(* ===== verification/GovernorRuns.v ===== *)
(** * Concrete runs of the governor

    Executions that reach the interesting states: they are the witnesses of the
    theorems of GovernorThms.v, over the disk store of SafetyTrip.v, and one of
    them shows what a cancellation timeout of several ordinary attempts does. *)
From S2P Require Import Prelude GoStd Limits SafetyTrip Governor GovernorSteps GovernorInv GovernorMicro GovernorLocal GovernorThms.

(** ** The disk store discharges the interface of the governor *)

#[export] Instance disk_store_laws (C : TripCodec) : TripStoreLaws (disk_store C).
Proof.
  intros event status err called (io & now & d & Hr) Hev. cbv zeta in Hr. simplify_eq.
  by apply tripThen_blocks.
Qed.

Section reach.
Context {St : TripStore} {F : Sprintf}.

Lemma reach_step g g' : gstep g g' -> reachable g -> reachable g'.
Proof. intros Hs (g0 & Hi & Hst). exists g0. split; [done|]. by eapply rtc_r. Qed.

(** Steps of a run, with their side conditions in executable form. *)
Lemma reach_acquire p pl request loopback reply g :
  g_pheap g !! p = Some pl -> validateAttemptLocked g pl request = None ->
  reachable g -> reachable (acquireAttempt p (Some None) request loopback reply g).1.
Proof.
  intros Hp Hv. apply reach_step, step_acquireAttempt.
  intros pl' e event Hp' Hv'. congruence.
Qed.
End reach.

(** ** Sample environment *)

#[export] Instance sample_store : TripStore := disk_store sample_codec.
#[export] Instance sample_sprintf : Sprintf := fun _ _ first => "pending " +:+ first.

Definition sample_owner : Owner := mkOwner ScopeMachine "v1" true false false.
Definition clear_status : SafetyTripStatus := @readLocked sample_codec (Some sample_file).

Definition machine_start : Governor :=
  match newGovernor (Some sample_owner) clear_status ProfilePhase1Machine None with
  | Ok (_, g) => g
  | Err _ => mkGovernor ProfilePhase1Machine (mkLimits 0 0 0 0 0 0 resources_zero resources_zero)
      "" trip_status_zero false false None false 0 None ∅ ∅ resources_zero 0 ∅ ∅ ∅ ∅ 0 true
  end.

Definition sample_request (id : string) (heavy : bool) : AttemptRequest :=
  mkRequest id OperationConnectTest (mkCost (mkResources 1 1 1 10 1) (5 * Second) heavy).

Lemma machine_start_initial : initial machine_start.
Proof.
  destruct (newGovernor (Some sample_owner) clear_status ProfilePhase1Machine None)
    as [[o g]|] eqn:E; [|vm_compute in E; discriminate].
  exists (Some sample_owner), clear_status, ProfilePhase1Machine, None, o.
  unfold machine_start. by rewrite E.
Qed.

Lemma machine_start_reachable : reachable machine_start.
Proof. exists machine_start. split; [exact machine_start_initial|done]. Qed.

(** The thread [tid] of [g]. *)
Definition thread_of (g : Governor) (tid : nat) : drain_thread :=
  match g_drainThreads g !! tid with
  | Some t => t | None => mkDrainThread ForAttempt [] [] DStopPhased end.

Lemma thread_of_phase g tid ph :
  dt_phase <$> g_drainThreads g !! tid = Some ph ->
  g_drainThreads g !! tid = Some (thread_of g tid) /\ dt_phase (thread_of g tid) = ph.
Proof. unfold thread_of. destruct (g_drainThreads g !! tid); naive_solver. Qed.

(** *** Two attempts with one pending drain each *)

Definition no_reply : trip_reply := (trip_status_zero, None, false).

Definition two_1 : Governor := (AcquirePeer "p1" machine_start).1.
Definition two_2 : Governor := (AcquirePeer "p2" two_1).1.
Definition two_3 : Governor :=
  (acquireAttempt 0 (Some None) (sample_request "a" false) false no_reply two_2).1.
Definition two_4 : Governor :=
  (acquireAttempt 1 (Some None) (sample_request "b" true) false no_reply two_3).1.
Definition two_5 : Governor := (registerDrain 2 "probe" false two_4).1.
Definition two_6 : Governor := (registerDrain 3 "probe" false two_5).1.

Lemma two_6_reachable : reachable two_6.
Proof.
  apply reach_step with two_5; [apply step_registerDrain|].
  apply reach_step with two_4; [apply step_registerDrain|].
  eapply (reach_acquire 1 (mkPeer "p2" ∅ false)); [vm_compute; reflexivity..|].
  eapply (reach_acquire 0 (mkPeer "p1" ∅ false)); [vm_compute; reflexivity..|].
  apply reach_step with two_1; [apply step_AcquirePeer|].
  apply reach_step with machine_start; [apply step_AcquirePeer|].
  apply machine_start_reachable.
Qed.

(** [Governor.Close]; the timer fires while both are pending; the first one
    completes before the governor looks at it again. *)
Definition two_7 : Governor := Governor_Close two_6.
Definition two_8 : Governor := drain_stop_phased 4 (thread_of two_7 4) two_7.
Definition two_9 : Governor := drain_stop_ordinary 4 (thread_of two_8 4) two_8.
Definition two_10 : Governor := drain_wait 4 (thread_of two_9 4) (Some 2%nat) two_9.
Definition two_11 : Governor := Complete 2 1 two_10.
Definition two_12 : Governor := drain_timed_out no_reply 4 (thread_of two_11 4) 2 two_11.
Definition two_13 : Governor := drain_release 4 (thread_of two_12 4) None two_12.

Lemma two_13_reachable : reachable two_13.
Proof.
  destruct (thread_of_phase two_7 4 DStopPhased) as [H7 P7]; [vm_compute; reflexivity|].
  destruct (thread_of_phase two_8 4 DStopOrdinary) as [H8 P8]; [vm_compute; reflexivity|].
  destruct (thread_of_phase two_9 4 DWait) as [H9 P9]; [vm_compute; reflexivity|].
  destruct (thread_of_phase two_11 4 (DTimedOut 2)) as [H11 P11]; [vm_compute; reflexivity|].
  destruct (thread_of_phase two_12 4 (DRelease None)) as [H12 P12]; [vm_compute; reflexivity|].
  apply reach_step with two_12; [exact (step_release 4 _ None two_12 H12 P12)|].
  apply reach_step with two_11.
  { apply step_timed_out; [done..|]. intros l Hl. vm_compute in Hl. discriminate. }
  apply reach_step with two_10; [apply step_Complete|].
  apply reach_step with two_9.
  { eapply (step_wait _ _ true); [done..|]. vm_compute. reflexivity. }
  apply reach_step with two_8; [exact (step_stop_ordinary 4 _ two_8 H8 P8)|].
  apply reach_step with two_7; [exact (step_stop_phased 4 _ two_7 H7 P7)|].
  apply reach_step with two_6; [apply step_Governor_Close|]. apply two_6_reachable.
Qed.

(** [Done] of an ordinary attempt is not a drain witness.  When the
    cancellation timer of one call of [drainAttempts] finds two attempts
    pending, only the first one is looked at again; if it completes just then,
    no trip is recorded, and the other attempt is released ([Done] closed, its
    reservation given back) while its drain is still registered. *)
Theorem ordinary_done_not_drained :
  exists g a l, reachable g /\ g_aheap g !! a = Some l /\
    closed_chan (al_done l) = true /\ al_drains l <> ∅ /\
    ts_BlocksActiveWork (g_trip g) = false /\ g_attempts g = ∅.
Proof.
  exists two_13, 3%nat. destruct (g_aheap two_13 !! 3%nat) as [l|] eqn:Hl;
    [|vm_compute in Hl; discriminate].
  exists l. split; [apply two_13_reachable|]. split; [done|].
  vm_compute in Hl. injection Hl as <-. vm_compute. by split_and!.
Qed.

(** *** One loopback attempt, closed and settled *)

Definition loop_1 : Governor := (AcquirePeer "p1" machine_start).1.
Definition loop_2 : Governor :=
  (acquireAttempt 0 (Some None) (sample_request "a" false) true no_reply loop_1).1.
Definition loop_3 : Governor := (ClaimExclusive 1 "carrier" loop_2).1.
Definition loop_4 : Governor := AttemptLease_Close 1 loop_3.
Definition loop_5 : Governor := term_network_ok 1 loop_4.
Definition loop_6 : Governor := term_network_done 1 None loop_5.
Definition loop_7 : Governor := term_accounting 1 None false loop_6.
Definition loop_8 : Governor := term_verdict 1 None false loop_7.

Lemma loop_2_reachable : reachable loop_2.
Proof.
  eapply (reach_acquire 0 (mkPeer "p1" ∅ false)); [vm_compute; reflexivity..|].
  apply reach_step with machine_start; [apply step_AcquirePeer|].
  apply machine_start_reachable.
Qed.

Lemma loop_4_reachable : reachable loop_4.
Proof.
  apply reach_step with loop_3; [apply step_AttemptLease_Close|].
  apply reach_step with loop_2; [apply step_ClaimExclusive|]. apply loop_2_reachable.
Qed.

Definition terminal_of (g : Governor) (a : ptr) : loopbackTerminal :=
  match lease_terminal g a with Some t => t | None => newLoopbackTerminal end.

Lemma loop_8_reachable : reachable loop_8.
Proof.
  apply reach_step with loop_7; [apply step_verdict; vm_compute; reflexivity|].
  apply reach_step with loop_6.
  { apply (step_accounting 1 (terminal_of loop_6 1)); vm_compute; reflexivity. }
  apply reach_step with loop_5; [apply step_network_done; vm_compute; reflexivity|].
  apply reach_step with loop_4.
  { apply (step_network_ok 1 (terminal_of loop_4 1)); vm_compute; reflexivity. }
  apply loop_4_reachable.
Qed.

(** *** Closing the governor *)

Definition close_1 : Governor := Governor_Close loop_8.
Definition close_2 : Governor := drain_stop_phased 2 (thread_of close_1 2) close_1.
Definition close_3 : Governor := drain_stop_ordinary 2 (thread_of close_2 2) close_2.
Definition close_4 : Governor :=
  set_thread 2 (set_dt_phase (DFinish None) (thread_of close_3 2)) close_3.
Definition close_5 : Governor := drain_finish 2 (thread_of close_4 2) None close_4.
Definition close_6 : Governor := finish_close_owner 2 None None close_5.

Lemma close_6_reachable : reachable close_6.
Proof.
  destruct (thread_of_phase close_1 2 DStopPhased) as [H1 P1]; [vm_compute; reflexivity|].
  destruct (thread_of_phase close_2 2 DStopOrdinary) as [H2 P2]; [vm_compute; reflexivity|].
  destruct (thread_of_phase close_3 2 (DPhased [] None)) as [H3 P3]; [vm_compute; reflexivity|].
  destruct (thread_of_phase close_4 2 (DFinish None)) as [H4 P4]; [vm_compute; reflexivity|].
  destruct (thread_of_phase close_5 2 (DCloseOwner None)) as [H5 P5]; [vm_compute; reflexivity|].
  apply reach_step with close_5; [exact (step_close_owner 2 _ None None close_5 H5 P5)|].
  apply reach_step with close_4; [exact (step_finish 2 _ None close_4 H4 P4)|].
  apply reach_step with close_3; [exact (step_phased_end 2 _ None close_3 H3 P3)|].
  apply reach_step with close_2; [exact (step_stop_ordinary 2 _ close_2 H2 P2)|].
  apply reach_step with close_1; [exact (step_stop_phased 2 _ close_1 H1 P1)|].
  apply reach_step with loop_8; [apply step_Governor_Close|]. apply loop_8_reachable.
Qed.

(** *** An operator trip *)

Definition sample_reply : trip_reply :=
  (run_status sample_tripped, run_err sample_tripped, run_after_latch sample_tripped).

Definition trip_1 : Governor := (Governor_Trip sample_event sample_reply two_6).1.
Definition trip_2 : Governor := (AcquirePeer "p3" trip_1).1.

Lemma trip_1_reachable : reachable trip_1.
Proof.
  apply reach_step with two_6; [|apply two_6_reachable]. apply step_Governor_Trip.
  exists io_all_ok, (mkTime 2 true), (Some sample_file). cbv zeta.
  unfold sample_reply, sample_tripped. reflexivity.
Qed.

(** ** Witnesses *)

Lemma governor_accounting_witness :
  g_reserved two_6 = mkResources 2 2 2 20 2 /\
  g_reserved two_6 = total_cost (g_aheap two_6) (g_attempts two_6).
Proof.
  split; [vm_compute; reflexivity|]. exact (proj1 (governor_accounting two_6 two_6_reachable)).
Defined.

Lemma latched_forever_witness :
  ts_BlocksActiveWork (g_trip trip_1) = true /\ latched trip_2.
Proof.
  split; [vm_compute; reflexivity|].
  refine (proj1 (latched_forever trip_1 trip_2 trip_1_reachable _ _)).
  - left. vm_compute. reflexivity.
  - apply rtc_once, step_AcquirePeer.
Defined.

Definition lease_of (g : Governor) (a : ptr) : AttemptLease :=
  match g_aheap g !! a with
  | Some l => l | None => new_lease 0 (sample_request "" false) false end.

Lemma channels_close_once_witness :
  al_done (lease_of loop_8 1) = 1%nat /\ (al_done (lease_of loop_8 1) <= 1)%nat.
Proof.
  split; [vm_compute; reflexivity|].
  refine (proj2 (proj2 (proj1 (channels_close_once loop_8 1 (lease_of loop_8 1)
    loop_8_reachable _)))).
  vm_compute. reflexivity.
Defined.

Lemma loopback_done_is_drained_witness :
  closed_chan (al_done (lease_of loop_8 1)) = true /\ al_drains (lease_of loop_8 1) = ∅.
Proof.
  split; [vm_compute; reflexivity|].
  refine (proj1 (loopback_done_is_drained loop_8 1 (lease_of loop_8 1) (terminal_of loop_8 1)
    loop_8_reachable _ _ _)); vm_compute; reflexivity.
Defined.

Lemma finalizing_blocks_admission_witness : loopbackAdmissionBlockedLocked loop_4 <> None.
Proof.
  refine (finalizing_blocks_admission loop_4 1 TNetwork loop_4_reachable _).
  vm_compute. reflexivity.
Defined.

Lemma owner_released_witness : g_attempts close_6 = ∅ /\ g_terms close_6 = ∅.
Proof.
  assert (Ho : g_ownerHeld close_6 = false) by (vm_compute; reflexivity).
  destruct (owner_released_only_when_idle close_6 close_6_reachable Ho)
    as (_ & Ha & _ & _ & Ht & _).
  exact (conj Ha Ht).
Defined.

Lemma exclusive_claim_once_witness : (ClaimExclusive 1 "carrier" loop_3).2 <> None.
Proof.
  refine (proj1 (exclusive_claim_once loop_2 loop_3 loop_3 1 "carrier" loop_2_reachable _ _)).
  - vm_compute. reflexivity.
  - apply rtc_refl.
Defined.

Lemma acquireAttempt_grants_witness :
  admissible loop_1 (mkPeer "p1" ∅ false) (sample_request "a" false).
Proof.
  refine (proj1 (proj2 (proj2 (proj2 (proj2 (proj2 (proj2 (proj1
    (acquireAttempt_grants loop_1 0 (mkPeer "p1" ∅ false) (sample_request "a" false) true
       no_reply 1 _) _)))))))); vm_compute; reflexivity.
Defined.

(** A second attempt of a peer under the manual profile. *)
Definition manual_start : Governor :=
  match newGovernor (Some sample_owner) clear_status ProfilePhase1ManualTraversal None with
  | Ok (_, g) => g | Err _ => machine_start end.

Definition manual_1 : Governor := (AcquirePeer "p1" manual_start).1.
Definition manual_request : AttemptRequest :=
  mkRequest "a" OperationPrediction (mkCost (mkResources 1 1 1 9999 1) Second false).

Lemma acquireAttempt_refused_witness :
  g_profile manual_1 = ProfilePhase1ManualTraversal /\
  g_reserved (acquireAttempt 0 (Some None) manual_request false no_reply manual_1).1 =
  g_reserved manual_1.
Proof.
  split; [vm_compute; reflexivity|].
  destruct (acquireAttempt 0 (Some None) manual_request false no_reply manual_1)
    as [g' [a|e]] eqn:E; [vm_compute in E; discriminate|].
  exact (proj1 (proj2 (proj2 (acquireAttempt_refused manual_1 0 (Some None) manual_request false
    no_reply g' e E)))).
Defined.

Lemma Governor_Trip_stops_everything_witness :
  g_trip trip_1 = run_status sample_tripped.
Proof.
  refine (proj1 (proj2 (Governor_Trip_stops_everything (St := sample_store) two_6 sample_event
    (run_status sample_tripped) (run_err sample_tripped) (run_after_latch sample_tripped)
    two_6_reachable _ _ _ _))); [vm_compute; reflexivity..|].
  exists io_all_ok, (mkTime 2 true), (Some sample_file). cbv zeta.
  unfold sample_tripped. reflexivity.
Defined.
##############################
* [Action item]: Filter the preceding entries down to the lines with "mkResources".

* [Task result]:
  mkRequest id OperationConnectTest (mkCost (mkResources 1 1 1 10 1) (5 * Second) heavy).
  g_reserved two_6 = mkResources 2 2 2 20 2 /\
  mkRequest "a" OperationPrediction (mkCost (mkResources 1 1 1 9999 1) Second false).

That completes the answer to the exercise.